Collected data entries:

· · · · ·

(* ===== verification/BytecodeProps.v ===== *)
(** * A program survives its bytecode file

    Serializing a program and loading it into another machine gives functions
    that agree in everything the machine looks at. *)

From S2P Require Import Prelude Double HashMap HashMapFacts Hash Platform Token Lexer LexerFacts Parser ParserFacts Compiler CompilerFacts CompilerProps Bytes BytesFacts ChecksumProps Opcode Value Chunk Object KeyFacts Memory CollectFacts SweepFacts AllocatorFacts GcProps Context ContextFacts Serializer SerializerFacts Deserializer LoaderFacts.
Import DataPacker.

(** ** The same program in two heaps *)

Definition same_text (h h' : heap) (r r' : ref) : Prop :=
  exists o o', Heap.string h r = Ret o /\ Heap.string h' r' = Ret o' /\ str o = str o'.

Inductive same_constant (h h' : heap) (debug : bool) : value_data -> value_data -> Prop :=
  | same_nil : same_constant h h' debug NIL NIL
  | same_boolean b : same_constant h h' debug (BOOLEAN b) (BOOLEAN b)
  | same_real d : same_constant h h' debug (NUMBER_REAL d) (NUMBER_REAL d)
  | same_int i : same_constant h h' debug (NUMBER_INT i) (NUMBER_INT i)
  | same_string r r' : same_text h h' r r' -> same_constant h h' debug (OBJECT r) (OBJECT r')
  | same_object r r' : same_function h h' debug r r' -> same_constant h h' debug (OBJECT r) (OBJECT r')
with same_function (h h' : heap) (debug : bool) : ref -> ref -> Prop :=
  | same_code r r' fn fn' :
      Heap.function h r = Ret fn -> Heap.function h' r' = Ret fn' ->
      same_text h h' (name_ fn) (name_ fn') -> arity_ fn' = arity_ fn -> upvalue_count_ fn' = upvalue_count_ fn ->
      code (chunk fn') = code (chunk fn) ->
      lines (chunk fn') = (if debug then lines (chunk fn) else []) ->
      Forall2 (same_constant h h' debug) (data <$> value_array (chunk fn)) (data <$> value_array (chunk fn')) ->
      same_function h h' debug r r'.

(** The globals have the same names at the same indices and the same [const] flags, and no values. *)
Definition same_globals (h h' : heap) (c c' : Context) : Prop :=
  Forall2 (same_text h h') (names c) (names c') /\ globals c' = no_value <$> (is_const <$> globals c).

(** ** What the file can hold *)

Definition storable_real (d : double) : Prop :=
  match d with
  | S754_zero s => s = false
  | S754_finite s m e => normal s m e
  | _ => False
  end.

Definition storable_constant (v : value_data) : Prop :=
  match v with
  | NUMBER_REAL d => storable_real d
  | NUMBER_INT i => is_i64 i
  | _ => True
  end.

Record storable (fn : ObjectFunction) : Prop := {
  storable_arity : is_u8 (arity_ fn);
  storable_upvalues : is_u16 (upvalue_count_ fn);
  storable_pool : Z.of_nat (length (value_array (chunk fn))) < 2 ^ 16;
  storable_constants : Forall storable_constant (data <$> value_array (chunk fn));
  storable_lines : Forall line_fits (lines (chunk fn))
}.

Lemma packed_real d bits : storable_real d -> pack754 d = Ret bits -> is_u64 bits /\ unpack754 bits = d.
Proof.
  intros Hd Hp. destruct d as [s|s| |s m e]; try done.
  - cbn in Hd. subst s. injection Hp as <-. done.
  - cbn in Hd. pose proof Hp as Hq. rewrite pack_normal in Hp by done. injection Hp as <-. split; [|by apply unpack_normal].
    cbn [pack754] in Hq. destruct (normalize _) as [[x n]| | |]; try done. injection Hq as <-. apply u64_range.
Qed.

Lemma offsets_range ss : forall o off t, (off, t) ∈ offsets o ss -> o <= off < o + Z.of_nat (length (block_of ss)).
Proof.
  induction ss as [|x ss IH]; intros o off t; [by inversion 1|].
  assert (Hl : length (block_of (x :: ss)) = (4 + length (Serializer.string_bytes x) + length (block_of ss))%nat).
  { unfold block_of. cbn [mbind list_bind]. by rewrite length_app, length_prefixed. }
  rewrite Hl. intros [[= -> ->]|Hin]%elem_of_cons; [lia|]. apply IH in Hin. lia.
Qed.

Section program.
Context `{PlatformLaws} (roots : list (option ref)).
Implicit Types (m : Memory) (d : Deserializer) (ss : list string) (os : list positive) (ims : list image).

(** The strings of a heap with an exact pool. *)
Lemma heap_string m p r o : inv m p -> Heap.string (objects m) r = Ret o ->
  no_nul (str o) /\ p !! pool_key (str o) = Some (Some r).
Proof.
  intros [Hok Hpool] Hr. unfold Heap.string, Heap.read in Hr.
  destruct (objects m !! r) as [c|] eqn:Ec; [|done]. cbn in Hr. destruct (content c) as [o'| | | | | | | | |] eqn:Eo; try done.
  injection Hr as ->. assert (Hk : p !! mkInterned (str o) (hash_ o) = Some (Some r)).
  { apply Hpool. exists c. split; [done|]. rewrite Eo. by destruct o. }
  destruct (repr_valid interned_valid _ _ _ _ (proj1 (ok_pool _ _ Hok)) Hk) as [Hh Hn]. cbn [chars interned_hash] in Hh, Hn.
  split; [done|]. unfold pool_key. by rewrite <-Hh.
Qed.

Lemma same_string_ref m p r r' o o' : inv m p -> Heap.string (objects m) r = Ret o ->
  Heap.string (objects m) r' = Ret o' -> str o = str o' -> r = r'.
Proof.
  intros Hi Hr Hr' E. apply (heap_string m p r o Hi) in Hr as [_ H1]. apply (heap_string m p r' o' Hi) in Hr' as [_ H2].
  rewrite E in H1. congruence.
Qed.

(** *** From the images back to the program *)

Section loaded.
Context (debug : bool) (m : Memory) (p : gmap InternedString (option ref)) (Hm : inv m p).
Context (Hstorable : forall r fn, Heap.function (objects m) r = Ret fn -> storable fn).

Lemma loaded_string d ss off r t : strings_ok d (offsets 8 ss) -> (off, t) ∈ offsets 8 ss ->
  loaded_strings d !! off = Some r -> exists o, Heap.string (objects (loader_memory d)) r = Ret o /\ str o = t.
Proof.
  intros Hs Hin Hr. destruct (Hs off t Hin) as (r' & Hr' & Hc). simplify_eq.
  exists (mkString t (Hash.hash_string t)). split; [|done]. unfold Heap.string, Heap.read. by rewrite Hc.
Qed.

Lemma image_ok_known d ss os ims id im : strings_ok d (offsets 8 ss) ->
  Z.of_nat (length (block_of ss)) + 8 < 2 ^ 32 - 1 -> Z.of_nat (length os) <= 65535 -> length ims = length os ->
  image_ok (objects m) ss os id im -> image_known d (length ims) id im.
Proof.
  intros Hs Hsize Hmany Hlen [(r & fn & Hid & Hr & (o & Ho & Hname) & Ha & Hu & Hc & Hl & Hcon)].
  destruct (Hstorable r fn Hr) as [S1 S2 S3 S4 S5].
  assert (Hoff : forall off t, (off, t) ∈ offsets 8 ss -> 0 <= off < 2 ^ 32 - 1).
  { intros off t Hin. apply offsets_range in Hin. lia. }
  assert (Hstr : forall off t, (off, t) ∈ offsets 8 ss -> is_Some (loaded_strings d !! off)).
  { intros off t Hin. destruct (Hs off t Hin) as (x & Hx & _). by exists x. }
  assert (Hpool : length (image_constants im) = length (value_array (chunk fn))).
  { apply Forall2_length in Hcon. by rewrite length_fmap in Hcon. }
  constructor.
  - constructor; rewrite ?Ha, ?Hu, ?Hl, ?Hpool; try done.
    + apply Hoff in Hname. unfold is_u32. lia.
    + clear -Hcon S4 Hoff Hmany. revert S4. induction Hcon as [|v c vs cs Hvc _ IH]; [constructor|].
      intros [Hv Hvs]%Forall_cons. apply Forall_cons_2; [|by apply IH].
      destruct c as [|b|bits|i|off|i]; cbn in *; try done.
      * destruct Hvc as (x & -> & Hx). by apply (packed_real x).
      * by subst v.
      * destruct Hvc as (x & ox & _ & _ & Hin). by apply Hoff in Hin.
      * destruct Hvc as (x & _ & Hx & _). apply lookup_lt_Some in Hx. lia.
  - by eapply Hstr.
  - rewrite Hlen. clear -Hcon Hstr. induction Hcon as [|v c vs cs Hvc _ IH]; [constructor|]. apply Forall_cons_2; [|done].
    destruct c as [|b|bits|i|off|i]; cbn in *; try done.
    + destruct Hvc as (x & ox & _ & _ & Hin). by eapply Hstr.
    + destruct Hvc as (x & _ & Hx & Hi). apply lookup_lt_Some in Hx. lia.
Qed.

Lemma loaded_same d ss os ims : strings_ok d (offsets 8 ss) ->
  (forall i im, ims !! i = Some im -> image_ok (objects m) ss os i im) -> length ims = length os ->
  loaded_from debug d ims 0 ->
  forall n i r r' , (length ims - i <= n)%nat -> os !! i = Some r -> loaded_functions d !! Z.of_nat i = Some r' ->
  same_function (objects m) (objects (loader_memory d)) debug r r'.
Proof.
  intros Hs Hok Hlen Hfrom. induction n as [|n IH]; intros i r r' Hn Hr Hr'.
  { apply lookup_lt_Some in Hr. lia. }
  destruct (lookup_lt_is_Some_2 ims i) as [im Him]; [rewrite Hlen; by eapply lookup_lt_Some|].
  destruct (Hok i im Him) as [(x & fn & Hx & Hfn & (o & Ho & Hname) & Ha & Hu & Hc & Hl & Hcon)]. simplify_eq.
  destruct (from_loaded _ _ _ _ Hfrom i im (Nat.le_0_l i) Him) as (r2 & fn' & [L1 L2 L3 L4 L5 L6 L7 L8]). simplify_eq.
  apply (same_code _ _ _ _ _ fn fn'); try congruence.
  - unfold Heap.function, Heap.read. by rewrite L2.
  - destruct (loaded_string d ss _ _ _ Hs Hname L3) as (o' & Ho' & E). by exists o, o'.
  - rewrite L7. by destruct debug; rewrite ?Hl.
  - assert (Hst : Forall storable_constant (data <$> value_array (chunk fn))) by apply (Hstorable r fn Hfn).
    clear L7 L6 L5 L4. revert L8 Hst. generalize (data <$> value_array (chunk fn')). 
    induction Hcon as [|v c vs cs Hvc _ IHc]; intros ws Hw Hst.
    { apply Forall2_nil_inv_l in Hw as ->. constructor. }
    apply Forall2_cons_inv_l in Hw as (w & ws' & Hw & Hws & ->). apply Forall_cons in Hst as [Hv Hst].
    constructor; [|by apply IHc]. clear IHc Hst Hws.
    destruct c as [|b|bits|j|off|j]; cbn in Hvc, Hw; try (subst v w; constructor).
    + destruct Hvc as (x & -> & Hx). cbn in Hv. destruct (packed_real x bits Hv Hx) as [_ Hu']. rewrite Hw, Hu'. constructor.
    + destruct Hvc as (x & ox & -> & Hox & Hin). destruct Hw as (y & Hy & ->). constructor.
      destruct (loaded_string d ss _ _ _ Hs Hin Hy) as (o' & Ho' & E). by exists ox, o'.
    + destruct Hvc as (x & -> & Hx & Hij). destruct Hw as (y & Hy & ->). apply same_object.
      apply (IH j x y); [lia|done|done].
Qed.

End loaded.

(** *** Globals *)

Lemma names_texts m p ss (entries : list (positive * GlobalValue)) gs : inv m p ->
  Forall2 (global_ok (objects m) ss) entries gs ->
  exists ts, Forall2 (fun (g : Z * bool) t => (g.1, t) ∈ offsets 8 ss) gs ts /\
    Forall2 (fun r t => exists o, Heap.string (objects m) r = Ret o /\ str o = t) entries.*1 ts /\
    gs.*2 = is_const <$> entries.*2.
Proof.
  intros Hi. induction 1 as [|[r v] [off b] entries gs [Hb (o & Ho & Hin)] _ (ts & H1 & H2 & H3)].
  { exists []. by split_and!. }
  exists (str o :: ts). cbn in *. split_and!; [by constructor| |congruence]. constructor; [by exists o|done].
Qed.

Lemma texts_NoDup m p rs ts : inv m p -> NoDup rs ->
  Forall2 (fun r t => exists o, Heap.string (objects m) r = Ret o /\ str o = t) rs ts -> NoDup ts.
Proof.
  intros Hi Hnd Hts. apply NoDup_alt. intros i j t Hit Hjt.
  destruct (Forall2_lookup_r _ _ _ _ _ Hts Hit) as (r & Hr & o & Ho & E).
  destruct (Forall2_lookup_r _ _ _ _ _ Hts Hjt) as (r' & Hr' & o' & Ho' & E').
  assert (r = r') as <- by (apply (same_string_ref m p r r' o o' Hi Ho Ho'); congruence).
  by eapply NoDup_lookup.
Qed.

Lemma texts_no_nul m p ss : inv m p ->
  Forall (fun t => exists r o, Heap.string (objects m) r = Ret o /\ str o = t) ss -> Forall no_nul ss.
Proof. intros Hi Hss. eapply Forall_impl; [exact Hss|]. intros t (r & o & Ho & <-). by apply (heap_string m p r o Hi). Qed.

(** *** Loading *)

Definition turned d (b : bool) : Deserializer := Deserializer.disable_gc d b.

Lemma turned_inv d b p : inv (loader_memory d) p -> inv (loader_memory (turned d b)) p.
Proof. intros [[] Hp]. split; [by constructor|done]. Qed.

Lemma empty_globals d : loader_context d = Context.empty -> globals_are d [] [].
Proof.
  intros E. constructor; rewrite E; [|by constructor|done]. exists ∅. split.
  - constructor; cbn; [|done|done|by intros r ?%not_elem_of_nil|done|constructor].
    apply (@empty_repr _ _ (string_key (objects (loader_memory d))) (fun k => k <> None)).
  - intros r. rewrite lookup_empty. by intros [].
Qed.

· · · · ·

_The problem_
Look above for the line with "apply Forall2_length in" and the line with "clear -Hcon S4", and reproduce exactly those two lines plus every line between, nothing more.

_Answer below_
  { apply Forall2_length in Hcon. by rewrite length_fmap in Hcon. }
  constructor.
  - constructor; rewrite ?Ha, ?Hu, ?Hl, ?Hpool; try done.
    + apply Hoff in Hname. unfold is_u32. lia.
    + clear -Hcon S4 Hoff Hmany. revert S4. induction Hcon as [|v c vs cs Hvc _ IH]; [constructor|].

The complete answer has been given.